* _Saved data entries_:
(** C8, as the code has it: in a reachable world a call of [upload()] has
    issued at most one request, and exactly one once it awaits a response or
    has resolved; each such request is a POST to the options'
    [CLOUDINARY_UPLOAD_URL] whose body holds the options' preset and the file
    of the bound loader, with the call's own signal attached. A call whose
    loader's file promise rejects has issued none; a call that still awaits
    a file issues its one request when the file arrives, if its options are
    an object and its signal is not aborted. *)
Theorem upload_issues_at_most_one_request
    (w : World) (c : nat) (call : Call) (this : Adapter) :
  reachable w ->
  calls w !! c = Some call ->
  adapters w !! self call = Some this ->
  length (requests_of w c) <= 1
  /\ (past_fetch (state call) = true -> length (requests_of w c) = 1)
  /\ (forall rq, rq ∈ requests_of w c ->
        exists preset f,
          get_prop (options this) "CLOUDINARY_UPLOAD_PRESET" = Normal preset
          /\ file (loader this) = Normal f
          /\ get_prop (options this) "CLOUDINARY_UPLOAD_URL" = Normal (input rq)
          /\ init_of rq = upload_init c preset f)
  /\ (forall e, file (loader this) = Throw e -> requests_of w c = [])
  /\ (forall f,
        on_file (state call) = true ->
        file (loader this) = Normal f ->
        truthy (options this) = true ->
        controllers w !! c = Some false ->
        exists w', step (FileSettles c) w = Some w'
                   /\ length (requests_of w' c) = 1).
Proof.
  intros Hw Hcall Hthis. pose proof (reachable_wf _ Hw) as Hwf.
  pose proof (wf_call _ Hwf _ _ Hcall) as Hok.
  destruct (call_ok_requests _ _ _ Hok) as (Hmost & Hone & Hnone).
  assert (Hshape : forall rq, rq ∈ requests_of w c ->
            exists preset f,
              get_prop (options this) "CLOUDINARY_UPLOAD_PRESET" = Normal preset
              /\ file (loader this) = Normal f
              /\ get_prop (options this) "CLOUDINARY_UPLOAD_URL" = Normal (input rq)
              /\ init_of rq = upload_init c preset f).
  { intros rq Hrq. pose proof (requests_of_by_call _ _ _ Hrq) as Hby.
    apply list_elem_of_filter in Hrq as [_ [r Hr]%list_elem_of_lookup].
    destruct (wf_request _ Hwf _ _ Hr)
      as (a & ld & opts & preset & f & Ho & Hb & Hp & Hf & Hu & Hinit).
    rewrite Hby in Ho, Hinit. unfold owner in Ho. rewrite Hcall in Ho.
    injection Ho as <-. unfold bound in Hb. rewrite Hthis in Hb.
    injection Hb as <- <-. by exists preset, f. }
  repeat split; try done.
  - intros e He. destruct (requests_of w c) as [|rq rqs] eqn:Hof; [done|].
    destruct (Hshape rq) as (? & f & _ & Hf & _); [by left | congruence].
  - intros f Hon Hf Hopts Hlive.
    destruct call as [a st]. cbn in Hthis, Hon.
    inversion Hok as [? ld opts preset Hb Hp Hnone'| | | |]; subst;
      try discriminate.
    unfold bound in Hb. rewrite Hthis in Hb. injection Hb as <- <-.
    destruct (get_prop_truthy _ "CLOUDINARY_UPLOAD_URL" Hopts) as [url Hu].
    eexists. split; [by apply (step_FileSettles _ _ _ this _ _ _ Hcall)|].
    unfold file_settled. rewrite Hf, Hu.
    unfold signal_aborted. rewrite Hlive. cbn [default from_option id].
    change (requests_of (set_state ?c0 ?st ?w0) ?c1) with (requests_of w0 c1).
    rewrite requests_of_snoc, Hnone'. cbn. by rewrite decide_True.
Qed.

* _Your goal_:
Look above for the line that contains "(requests_of w c) = 1)". Starting there, transcribe every line exactly until you have copied the line that contains "apply list_elem_of_filter in".

* _Answer below_:
  /\ (past_fetch (state call) = true -> length (requests_of w c) = 1)
  /\ (forall rq, rq ∈ requests_of w c ->
        exists preset f,
          get_prop (options this) "CLOUDINARY_UPLOAD_PRESET" = Normal preset
          /\ file (loader this) = Normal f
          /\ get_prop (options this) "CLOUDINARY_UPLOAD_URL" = Normal (input rq)
          /\ init_of rq = upload_init c preset f)
  /\ (forall e, file (loader this) = Throw e -> requests_of w c = [])
  /\ (forall f,
        on_file (state call) = true ->
        file (loader this) = Normal f ->
        truthy (options this) = true ->
        controllers w !! c = Some false ->
        exists w', step (FileSettles c) w = Some w'
                   /\ length (requests_of w' c) = 1).
Proof.
  intros Hw Hcall Hthis. pose proof (reachable_wf _ Hw) as Hwf.
  pose proof (wf_call _ Hwf _ _ Hcall) as Hok.
  destruct (call_ok_requests _ _ _ Hok) as (Hmost & Hone & Hnone).
  assert (Hshape : forall rq, rq ∈ requests_of w c ->
            exists preset f,
              get_prop (options this) "CLOUDINARY_UPLOAD_PRESET" = Normal preset
              /\ file (loader this) = Normal f
              /\ get_prop (options this) "CLOUDINARY_UPLOAD_URL" = Normal (input rq)
              /\ init_of rq = upload_init c preset f).
  { intros rq Hrq. pose proof (requests_of_by_call _ _ _ Hrq) as Hby.
    apply list_elem_of_filter in Hrq as [_ [r Hr]%list_elem_of_lookup].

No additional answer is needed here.